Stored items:
════════════════════
(* ===== verification/Contract.v ===== *)
(** * core/contract: contract state, and the host interface of the runtime

    The WebAssembly engine (wasmtime) is the class [Wasmtime]: running a
    function is a tree of host calls, each of which sees the instance's memory
    and the remaining fuel and answers with a result, the memory and the fuel
    after it.  Everything on the host side of that boundary is defined here
    from the source.  The curve arithmetic of gnark-crypto is in the same
    class: which points lie on the curves, and the product of pairings. *)

From S2P Require Import Prelude GoBytes Errors Platform Tx KV Ledger.

Module contract.

Definition maxStateKeyLen : Z := 32.
Definition maxStateValLen : Z := 64 * 1024.

(** ** The state store *)
Definition StateStore : Type := gmap bytes bytes.

Definition NewStateStore : StateStore := ∅.

(** Named with the store first: the package also has functions called [Get]. *)
Definition state_Get (s : StateStore) (key : bytes) : option bytes := s !! key.

Definition state_Set (s : StateStore) (key value : bytes) : res StateStore :=
  if (zlen key =? 0) || (zlen key >? maxStateKeyLen) then failf "contract state key length exceeds bounds" else
  if zlen value >? maxStateValLen then failf "contract state value length exceeds max" else
  if zlen value =? 0 then Ok (delete key s) else Ok (<[key := value]> s).

Definition state_Delete (s : StateStore) (key : bytes) : StateStore := delete key s.

(** Values are never written in place, so the copy of the map is the value itself. *)
Definition state_Clone (s : StateStore) : StateStore := s.

Definition state_Len (s : StateStore) : Z := Z.of_nat (size s).

Definition sortedKeys (s : StateStore) : list bytes := merge_sort bytes_le (map fst (map_to_list s)).

Definition valueAt (s : StateStore) (k : bytes) : bytes := default [] (s !! k).

(** Keys and values without their lengths. *)
Definition rootPreimage (s : StateStore) : bytes :=
  hash.DomainContractState ++ concat (map (fun k => k ++ valueAt s k) (sortedKeys s)).

Definition StateRoot `{Platform} (s : StateStore) : arr 32 := hash.Hash (rootPreimage s).

Definition entryBytes (s : StateStore) (k : bytes) : bytes :=
  [byte_of_Z (zlen k)] ++ k ++ put16 (wrap16 (zlen (valueAt s k))) ++ valueAt s k.

(** [None] is a nil slice. *)
Definition state_Serialize (s : StateStore) : option bytes :=
  let keys := sortedKeys s in
  if forallb (fun k => negb ((zlen k =? 0) || (zlen k >? maxStateKeyLen)) &&
                       negb (zlen (valueAt s k) >? maxStateValLen)) keys
  then Some (put16 (wrap16 (zlen keys)) ++ concat (map (entryBytes s) keys))
  else None.

(** One iteration per announced key; stops at the first malformed entry. *)
Fixpoint stateLoop (count : nat) (raw : bytes) (pos : Z) (s : StateStore) : res StateStore :=
  match count with
  | O => Ok s
  | S count =>
    if negb (pos <? zlen raw) then Ok s else
    if pos + 1 >? zlen raw then Ok s else
    let* kb := index raw pos in
    let keyLen := byte_to_Z kb in
    let pos := pos + 1 in
    if (keyLen =? 0) || (keyLen >? maxStateKeyLen) then Ok s else
    if pos + keyLen >? zlen raw then Ok s else
    let* key := slice raw pos (pos + keyLen) in
    let pos := pos + keyLen in
    if pos + 2 >? zlen raw then Ok s else
    let* valLen := u16_at raw pos in
    let pos := pos + 2 in
    if pos + valLen >? zlen raw then Ok s else
    let* val := slice raw pos (pos + valLen) in
    stateLoop count raw (pos + valLen) (<[key := val]> s)
  end.

Definition DeserializeState (raw : bytes) : res StateStore :=
  if zlen raw <? 2 then Ok NewStateStore else
  let* count := u16_at raw 0 in
  stateLoop (Z.to_nat count) raw 2 NewStateStore.

(** ** Gas constants *)
Definition GasDeployBase : Z := 100.
Definition GasDeployPerByte : Z := 1.
Definition GasCallBase : Z := 10.
Definition GasStorageRead : Z := 1.
Definition GasStorageWrite : Z := 50.
Definition GasTransferBase : Z := 50.
Definition GasBalanceRead : Z := 2.
Definition GasLogBase : Z := 1.
Definition FuelPerWasmOp : Z := 10.

Definition DeployGas (wasmLen baseFee : Z) : Z :=
  baseFee * GasDeployBase + baseFee * (wasmLen * GasDeployPerByte).
Definition CallGas (dataLen baseFee : Z) : Z := baseFee * GasCallBase.
Definition WasmFuelToGas (fuelConsumed baseFee : Z) : Z := fuelConsumed * baseFee.

Definition maxFuel : Z := 100000000000.
Definition FuelUnitsPerGas : Z := 1000.
Definition HostMemoryByteFuel : Z := FuelPerWasmOp.
Definition HostContextReadFuel : Z := FuelUnitsPerGas.
Definition HostStorageReadFuel : Z := GasStorageRead * FuelUnitsPerGas.
Definition HostStorageWriteFuel : Z := GasStorageWrite * FuelUnitsPerGas.
Definition HostBalanceReadFuel : Z := GasBalanceRead * FuelUnitsPerGas.
Definition HostLogFuel : Z := GasLogBase * FuelUnitsPerGas.
Definition HostTransferFuel : Z := GasTransferBase * FuelUnitsPerGas.
Definition HostBlockHeightFuel : Z := HostContextReadFuel.
Definition HostAddressReadFuel : Z := HostContextReadFuel.
Definition HostSelfBalanceFuel : Z := HostBalanceReadFuel.
Definition HostCalldataLengthFuel : Z := HostContextReadFuel.
Definition Bn254PairingInputBytes : Z := 192.
Definition Bn254PairingBaseFuel : Z := 100000.
Definition Bn254PairingPerPairFuel : Z := 12000000.

Definition Bn254PairingFuel (inputLen : Z) : res Z :=
  if (inputLen <? 0) || negb (Z.rem inputLen Bn254PairingInputBytes =? 0)
  then failf "bn254 pairing input length must be a multiple of 192 bytes" else
  let pairs := inputLen / Bn254PairingInputBytes in
  if pairs >? (two64 - 1 - Bn254PairingBaseFuel) / Bn254PairingPerPairFuel
  then failf "bn254 pairing input too large" else
  Ok (Bn254PairingBaseFuel + pairs * Bn254PairingPerPairFuel).

(** [hostFuel(base, lengths...)], saturating at the largest uint64. *)
Fixpoint hostFuel (total : Z) (lengths : list Z) : Z :=
  match lengths with
  | [] => total
  | length :: rest =>
    if length <=? 0 then hostFuel total rest else
    if length >? (two64 - 1 - total) / HostMemoryByteFuel then two64 - 1 else
    hostFuel (total + length * HostMemoryByteFuel) rest
  end.

(** ** The engine *)
Inductive host_call : Type :=
| HStateGet (keyPtr keyLen outPtr outLen : Z)
| HStateSet (keyPtr keyLen valPtr valLen : Z)
| HSelfBalance (outPtr : Z)
| HBalanceOf (addrPtr addrLen outPtr : Z)
| HBlockHeight
| HCaller (outPtr : Z)
| HSelfAddress (outPtr : Z)
| HCalldataLen
| HCalldataCopy (dstPtr offset maxLen : Z)
| HLog (ptr length : Z)
| HTransfer (recvPtr recvLen amtLo amtHi : Z)
| HPairingCheck (inputPtr inputLen : Z).

(** A run of the guest: it returns with the fuel left, traps (for lack of fuel
    or otherwise), or calls the host with its memory ([None] when it exports
    none) and its fuel, and goes on from the host's answer.  Fuel bounds every
    run, so the tree is well-founded. *)
Inductive wasm_run (A : Type) : Type :=
| WRet (a : A) (fuel : Z)
| WTrap (outOfFuel : bool)
| WHost (call : host_call) (mem : option bytes) (fuel : Z)
    (k : Z -> option bytes -> Z -> wasm_run A).
Arguments WRet {A}. Arguments WTrap {A}. Arguments WHost {A}.

(** ** Points as the pairing check reads them *)
Record G1Affine : Type := mkG1 { G1X : Z; G1Y : Z }.
Record G2Affine : Type := mkG2 { G2XA1 : Z; G2XA0 : Z; G2YA1 : Z; G2YA0 : Z }.

Class Wasmtime : Type :=
  { wasm_instance : Type;
    (* the imports (module, name) of a module that compiles *)
    wasm_module : bytes -> option (list (bytes * option bytes));
    wasm_instantiate : bytes -> Z -> wasm_run wasm_instance;
    wasm_getfunc : wasm_instance -> bytes -> bool;
    wasm_call : wasm_instance -> bytes -> Z -> wasm_run unit;
    (* IsOnCurve and IsInSubGroup of gnark-crypto's bn254, and its PairingCheck *)
    bn254_g1_valid : G1Affine -> bool;
    bn254_g2_valid : G2Affine -> bool;
    bn254_PairingCheck : list (G1Affine * G2Affine) -> res bool }.

(** The order of bn254's base field. *)
Definition bn254Modulus : Z := 21888242871839275222246405745257275088696311157297823662689037894645226208583.

(** [SetBytesCanonical]: 32 bytes, big-endian, of a number below the modulus. *)
Definition SetBytesCanonical (b : bytes) : res Z :=
  let v := be_dec b in if v <? bn254Modulus then Ok v else failf "invalid field element".

Definition field32 (chunk : bytes) (i : nat) : res Z := SetBytesCanonical (take 32 (drop (32 * i) chunk)).

(** The point (0, 0) stands for infinity and is not checked. *)
Definition decodeG1 `{Wasmtime} (chunk : bytes) : res G1Affine :=
  let* x := field32 chunk 0 in
  let* y := field32 chunk 1 in
  if negb ((x =? 0) && (y =? 0)) && negb (bn254_g1_valid (mkG1 x y)) then failf "invalid bn254 G1 point" else Ok (mkG1 x y).

Definition decodeG2 `{Wasmtime} (chunk : bytes) : res G2Affine :=
  let* xa1 := field32 chunk 2 in
  let* xa0 := field32 chunk 3 in
  let* ya1 := field32 chunk 4 in
  let* ya0 := field32 chunk 5 in
  let q := mkG2 xa1 xa0 ya1 ya0 in
  if negb ((xa1 =? 0) && (xa0 =? 0) && (ya1 =? 0) && (ya0 =? 0)) && negb (bn254_g2_valid q) then failf "invalid bn254 G2 point" else Ok q.

Fixpoint decodePairs `{Wasmtime} (pairs : nat) (input : bytes) : res (list (G1Affine * G2Affine)) :=
  match pairs with
  | O => Ok []
  | S pairs =>
    let chunk := take 192 input in
    let* p := decodeG1 chunk in
    let* q := decodeG2 chunk in
    let* rest := decodePairs pairs (drop 192 input) in
    Ok ((p, q) :: rest)
  end.

Definition Bn254PairingCheck `{Wasmtime} (input : bytes) : res bool :=
  if negb (Z.rem (zlen input) Bn254PairingInputBytes =? 0) then failf "bn254 pairing input length must be a multiple of 192 bytes" else
  if zlen input =? 0 then Ok true else
  let* pairs := decodePairs (Z.to_nat (zlen input / Bn254PairingInputBytes)) input in
  bn254_PairingCheck pairs.

(** ** Memory *)
Definition readMem (mem : option bytes) (ptr length : Z) : res (option bytes) :=
  match mem with
  | None => Ok None
  | Some data =>
    if (ptr <? 0) || (length <? 0) then Ok None else
    if ptr + length >? zlen data then Ok None else
    let* out := slice data ptr (int32_of (ptr + length)) in   (* the end is an int32 *)
    Ok (Some out)
  end.

Definition writeMem (mem : option bytes) (ptr maxLen : Z) (data : bytes) : option bytes * Z :=
  match mem with
  | None => (mem, 0)
  | Some raw =>
    if ptr <? 0 then (mem, 0) else
    let writeLen := if zlen data >? maxLen then maxLen else zlen data in
    if ptr + writeLen >? zlen raw then (mem, 0) else
    (Some (take (Z.to_nat ptr) raw ++ take (Z.to_nat writeLen) data ++
           drop (Z.to_nat ptr + Z.to_nat writeLen) raw), writeLen)
  end.

(** The low [width] bytes, little-endian. *)
Definition padBigToLE (n : Z) (width : nat) : bytes :=
  let raw := big_Bytes n in
  let raw := drop (length raw - width) raw in
  reverse (replicate (width - length raw) x00 ++ raw).

Section Host.
Context `{Platform} `{Wasmtime} {B : Type} `{KV B}.

Record RuntimeConfig : Type := mkRuntimeConfig
  { WasmBytes : bytes;
    Caller : arr 32;
    SelfAddr : arr 32;
    Value : option Z;
    BlockHeight : Z;
    CallData : bytes;
    GasLimit : Z }.

(** What the host functions share and change: the database, the contract's
    state, the first-class error and the fuel left. *)
Record World : Type := mkWorld
  { w_db : DB B;
    w_state : StateStore;
    w_hostErr : option error;
    w_fuel : Z }.

Definition set_hostErr (w : World) (e : error) : World := mkWorld (w_db w) (w_state w) (Some e) (w_fuel w).
Definition set_fuel (w : World) (f : Z) : World := mkWorld (w_db w) (w_state w) (w_hostErr w) f.

(** Too little fuel empties the tank and is an error. *)
Definition chargeFuelFor (w : World) (fuel : Z) : World * res unit :=
  if w_fuel w <? fuel then (set_fuel w 0, fail ErrContractOutOfGas)
  else (set_fuel w (w_fuel w - fuel), Ok tt).

Definition chargeFuel (w : World) (fuel : Z) : World * res unit := chargeFuelFor w fuel.

Definition answer : Type := World * option bytes * Z.

(** Charge, then go on; when the charge fails, record the error and return [bad]. *)
Definition charged (w : World) (mem : option bytes) (fuel bad : Z) (k : World -> res answer) : res answer :=
  match chargeFuelFor w fuel with
  | (w, Ok _) => k w
  | (w, Err e) => Ok (set_hostErr w e, mem, bad)
  | (w, Panic) => Panic
  end.

Definition host_state_get (w : World) (mem : option bytes) (keyPtr keyLen outPtr outLen : Z) : res answer :=
  if (keyLen <? 0) || (outLen <? 0) then Ok (w, mem, -1) else
  charged w mem (hostFuel HostStorageReadFuel [keyLen]) (-1) (fun w =>
  let* key := readMem mem keyPtr keyLen in
  match key with
  | None => Ok (w, mem, -1)
  | Some key =>
    match state_Get (w_state w) key with
    | None => Ok (w, mem, 0)
    | Some val =>
      let writeLen := if zlen val >? outLen then outLen else zlen val in
      charged w mem (hostFuel 0 [int32_of writeLen]) (-1) (fun w =>
        let '(mem, n) := writeMem mem outPtr outLen val in
        Ok (w, mem, n))
    end
  end).

Definition host_state_set (w : World) (mem : option bytes) (keyPtr keyLen valPtr valLen : Z) : res answer :=
  if (keyLen <? 0) || (valLen <? 0) then Ok (w, mem, 1) else
  charged w mem (hostFuel HostStorageWriteFuel [keyLen; valLen]) 1 (fun w =>
  let* key := readMem mem keyPtr keyLen in
  match key with
  | None => Ok (w, mem, 1)
  | Some key =>
    let* val := readMem mem valPtr valLen in
    match val with
    | None => Ok (w, mem, 1)
    | Some val =>
      match state_Set (w_state w) key val with
      | Ok s => Ok (mkWorld (w_db w) s (w_hostErr w) (w_fuel w), mem, 0)
      | Err e => Ok (set_hostErr w e, mem, 1)
      | Panic => Panic
      end
    end
  end).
════════════════════
> **WORK INSTRUCTION**:
Could you restate word for word the lines above from the one containing "Definition Bn254PairingFuel (inputLen" through the one containing "none) and its", both included, and nothing else?

> **PROBLEM SOLUTION**:
Definition Bn254PairingFuel (inputLen : Z) : res Z :=
  if (inputLen <? 0) || negb (Z.rem inputLen Bn254PairingInputBytes =? 0)
  then failf "bn254 pairing input length must be a multiple of 192 bytes" else
  let pairs := inputLen / Bn254PairingInputBytes in
  if pairs >? (two64 - 1 - Bn254PairingBaseFuel) / Bn254PairingPerPairFuel
  then failf "bn254 pairing input too large" else
  Ok (Bn254PairingBaseFuel + pairs * Bn254PairingPerPairFuel).

(** [hostFuel(base, lengths...)], saturating at the largest uint64. *)
Fixpoint hostFuel (total : Z) (lengths : list Z) : Z :=
  match lengths with
  | [] => total
  | length :: rest =>
    if length <=? 0 then hostFuel total rest else
    if length >? (two64 - 1 - total) / HostMemoryByteFuel then two64 - 1 else
    hostFuel (total + length * HostMemoryByteFuel) rest
  end.

(** ** The engine *)
Inductive host_call : Type :=
| HStateGet (keyPtr keyLen outPtr outLen : Z)
| HStateSet (keyPtr keyLen valPtr valLen : Z)
| HSelfBalance (outPtr : Z)
| HBalanceOf (addrPtr addrLen outPtr : Z)
| HBlockHeight
| HCaller (outPtr : Z)
| HSelfAddress (outPtr : Z)
| HCalldataLen
| HCalldataCopy (dstPtr offset maxLen : Z)
| HLog (ptr length : Z)
| HTransfer (recvPtr recvLen amtLo amtHi : Z)
| HPairingCheck (inputPtr inputLen : Z).

(** A run of the guest: it returns with the fuel left, traps (for lack of fuel
    or otherwise), or calls the host with its memory ([None] when it exports
    none) and its fuel, and goes on from the host's answer.  Fuel bounds every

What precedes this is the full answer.